March 15th 2021
POST-WORKOUT NUTRITION: WHAT YOU NEED AFTER A WORKOUT
There are two things that happen during physical activity. First, the body is using energy. Secondly, the body is breaking down muscle. Both of these processes are a natural response to virtually every type of physical activity. Fortunately, there are key nutritional practices that can help the body rebuild and recover. In order to help maximize support of your workout, all active individuals and athletes should aim to consume a combination of Protein plus Carbohydrates after physical activity, or during what is commonly called the post-workout period. Let’s take a closer look at how Protein helps to support muscle recovery and how Carbohydrates help to restore energy.
Before we can talk Protein, we should first understand why Protein is recommended following activity. During physical activity muscles may experience muscle protein breakdown. This means the muscle fibers can actually undergo micro-damage or mini tears. However, don’t be alarmed as this is a normal response to vigorous exercise and intense training.

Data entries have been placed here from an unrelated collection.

(* ===== verification/Bootp.v ===== *)
(** BOOTP and DHCP of [src/src/core/nic.c]: the packets sent, [await_bootp], the option decoder
    [decode_rfc1533] and the exchange [bootp]; and RARP.

    The static variables lie in memory, where the C program has them, since they must survive a
    reply function; so do the static variables of the TFTP client, which the decoder may call for
    an extension file.  [undefined] is what the C program does not survive: a file name that
    overruns its 64 bytes. *)

From S2P Require Import Prelude Memory StringLib Misc Vsprintf Net Lacp Nic Tftp.
Import String.StringSyntax.

(** ** Addresses of the static data *)

Definition bootp_data : Z := 0x38000.
Definition bp_vend_off : Z := 236.
Definition bp_file_off : Z := 108.
Definition sizeof_bootp : Z := 548.
Definition sizeof_bootpip : Z := 576.
Definition sizeof_bootpd : Z := 1472.
Definition DHCP_OPT_LEN : Z := 312.
Definition MAX_BOOTP_EXTLEN : Z := 924.
Definition KERNEL_BUF : Z := bootp_data + bp_file_off.

Definition dhcp_reply : Z := 0x39000.
Definition dhcp_server : Z := 0x39004.
Definition dhcp_addr : Z := 0x39008.
Definition hostname : Z := 0x3900c.
Definition hostnamelen : Z := 0x39010.
Definition addparam : Z := 0x39014.
Definition addparamlen : Z := 0x39018.
Definition vendorext_isvalid : Z := 0x3901c.
Definition end_of_rfc1533 : Z := 0x39020.
Definition extdata : Z := 0x39024.
Definition extend : Z := 0x39028.
Definition in_encapsulated_options : Z := 0x3902c.
Definition tftp_statics : Z := 0x39040.
(** [struct bootpip_t ip] of [bootp], and [rarpreq]. *)
Definition bootp_pkt : Z := 0x3a000.
Definition rarpreq : Z := 0x3b000.

Definition BOOTP_SERVER : Z := 67.
Definition BOOTP_CLIENT : Z := 68.
Definition PROXYDHCP_SERVER : Z := 4011.
Definition BOOTP_REQUEST : Z := 1.
Definition BOOTP_REPLY : Z := 2.
Definition DHCPDISCOVER : Z := 1.
Definition DHCPOFFER : Z := 2.
Definition DHCPREQUEST : Z := 3.
Definition DHCPACK : Z := 5.
Definition MAX_BOOTP_RETRIES : nat := 20.
Definition RFC1533_PAD : Z := 0.
Definition RFC1533_NETMASK : Z := 1.
Definition RFC1533_GATEWAY : Z := 3.
Definition RFC1533_DNS : Z := 6.
Definition RFC1533_HOSTNAME : Z := 12.
Definition RFC1533_ROOTPATH : Z := 17.
Definition RFC1533_EXTENSIONPATH : Z := 18.
Definition RFC1533_VENDOR : Z := 43.
Definition RFC2132_REQ_ADDR : Z := 50.
Definition RFC2132_MSG_TYPE : Z := 53.
Definition RFC2132_SRV_ID : Z := 54.
Definition RFC2132_PARAM_LIST : Z := 55.
Definition RFC2132_MAX_SIZE : Z := 57.
Definition RFC2132_VENDOR_CLASS_ID : Z := 60.
Definition RFC1533_VENDOR_MAGIC : Z := 128.
Definition RFC1533_VENDOR_ADDPARM : Z := 129.
Definition RFC1533_VENDOR_ETHDEV : Z := 130.
Definition RFC1533_VENDOR_ETHERBOOT_ENCAP : Z := 150.
Definition RFC1533_VENDOR_NIC_DEV_ID : Z := 175.
Definition RFC1533_VENDOR_ARCH : Z := 177.
Definition RFC1533_END : Z := 255.
Definition RFC1533_VENDOR_MAJOR : Z := 0.

(** ** The packets *)

Definition rfc1533_cookie : list Z := [99; 130; 83; 99].
Definition vendorext_magic : list Z := [0xE4; 0x45; 0x74; 0x68].
Definition vendor_class : list Z := [RFC2132_VENDOR_CLASS_ID; 13] ++ txt "Etherboot-5.4"%string.
Definition max_size : list Z := [RFC2132_MAX_SIZE; 2; ETH_MAX_MTU / 256; ETH_MAX_MTU mod 256].
(** The device is the one that boots; [x64] is whether the CPU is a 64-bit one. *)
Record devid := { bus_type : Z; vendor_id : Z; device_id : Z }.
Definition dhcp_machine_info (d : devid) (x64 : bool) : list Z :=
  [RFC1533_VENDOR_ETHERBOOT_ENCAP; 11; RFC1533_VENDOR_NIC_DEV_ID; 5;
   u8 (bus_type d); Z.land (vendor_id d) 0xff; Z.land (Z.shiftr (vendor_id d) 8) 0xff;
   Z.land (device_id d) 0xff; Z.land (Z.shiftr (device_id d) 8) 0xff;
   RFC1533_VENDOR_ARCH; 2; 3; 0] ++ (if x64 then [RFC1533_VENDOR_ARCH; 2; 62; 0] else []).
Definition dhcpdiscover : list Z :=
  [RFC2132_MSG_TYPE; 1; DHCPDISCOVER] ++ max_size ++ vendor_class ++
  [RFC2132_PARAM_LIST; 5; RFC1533_NETMASK; RFC1533_GATEWAY; RFC1533_HOSTNAME; RFC1533_VENDOR; RFC1533_DNS].
Definition dhcprequest : list Z :=
  [RFC2132_MSG_TYPE; 1; DHCPREQUEST; RFC2132_SRV_ID; 4; 0; 0; 0; 0; RFC2132_REQ_ADDR; 4; 0; 0; 0; 0]
  ++ max_size ++ vendor_class ++
  [RFC2132_PARAM_LIST; 10; RFC1533_NETMASK; RFC1533_GATEWAY; RFC1533_HOSTNAME; RFC1533_VENDOR;
   RFC1533_ROOTPATH; RFC1533_VENDOR_MAGIC; RFC1533_VENDOR_ADDPARM; RFC1533_VENDOR_ETHDEV;
   RFC1533_VENDOR_ETHERBOOT_ENCAP; RFC1533_DNS].
Definition proxydhcprequest : list Z := [RFC2132_MSG_TYPE; 1; DHCPREQUEST] ++ max_size.

Definition bp : Z := bootp_pkt + 28.
Definition bp_vend : Z := bp + bp_vend_off.
(** The DHCPDISCOVER packet; [xid] is the transaction's identifier. *)
Definition build_discover (nd : list Z) (xid : Z) (d : devid) (x64 : bool) (m : mem) : mem :=
  let m := memset m bootp_pkt 0 (Z.to_nat sizeof_bootpip) in
  let m := st8 m bp BOOTP_REQUEST in
  let m := st8 m (bp + 1) 1 in
  let m := st8 m (bp + 2) ETH_ALEN in
  let m := st32 m (bp + 4) xid in
  let m := stn m (bp + 28) (firstn 6 nd) in
  let m := stn m bp_vend rfc1533_cookie in
  let m := stn m (bp_vend + 4) dhcpdiscover in
  let q := bp_vend + 4 + Z.of_nat (length dhcpdiscover) in
  let m := stn m q (dhcp_machine_info d x64) in
  st8 m (q + Z.of_nat (length (dhcp_machine_info d x64))) RFC1533_END.
(** The DHCPREQUEST, made in the same packet. *)
Definition build_request (d : devid) (x64 : bool) (m : mem) : mem :=
  let m := stn m bp_vend rfc1533_cookie in
  let m := stn m (bp_vend + 4) dhcprequest in
  let m := memcpy m (bp_vend + 9) dhcp_server 4 in
  let m := memcpy m (bp_vend + 15) dhcp_addr 4 in
  let q := bp_vend + 4 + Z.of_nat (length dhcprequest) in
  let m := stn m q (dhcp_machine_info d x64) in
  st8 m (q + Z.of_nat (length (dhcp_machine_info d x64))) RFC1533_END.
Definition build_proxy_request (m : mem) : mem :=
  stn (stn m bp_vend rfc1533_cookie) (bp_vend + 4) proxydhcprequest.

In fact, we actually want our muscles to experience a healthy level of micro-damage to support muscle building over time. The degree to which muscle breakdown occurs will depend upon the level of exertion and duration of the activity. Generally, muscle protein breakdown increases with increased intensity and prolonged duration of activity. It’s important to allow muscles to properly recover following activity. That’s where Protein comes in.
Protein is made up Amino Acids, which play a large role in muscle recovery. There are 22 Amino Acids, nine of which are classified as Essential. For muscle recovery to occur, all nine of these Essential Amino Acids must be present in sufficient amounts. From those nine, there are three in particular which help to support muscle protein synthesis, known as the Branched Chain Amino Acids (BCAAs). The three BCAAs include Leucine, Isoleucine, and Valine. Leucine specifically is needed to help ‘switch on’ muscle protein synthesis by signaling and regulating muscle recovery pathways. Aim to consume Complete Protein sources as these types include all nine of the Essential Amino Acids in sufficient quantities. Examples include meat, poultry, eggs, seafood, soy and dairy products like yogurt, milk, whey and casein.
Many tend to consider only Protein post-workout. However, post-workout nutrition should actually include a combination of Protein plus Carbohydrates. Here’s why. During physical activity, the body runs on two primary forms of energy - Glucose and Glycogen. Glucose is free circulating energy, whereas Glycogen is the body’s storage form of energy. If your body does not have enough circulating Glucose, then the body can tap into available Glycogen stores for energy. The amount of Glucose and Glycogen your body uses depends on the duration and intensity of activity. It’s important to restore energy with Carbohydrates because energy is needed for the brain, body, and to help fuel muscle recovery. Carbohydrates are also Protein sparing, meaning that if Carbohydrate consumption is inadequate, then your body could use Protein for energy.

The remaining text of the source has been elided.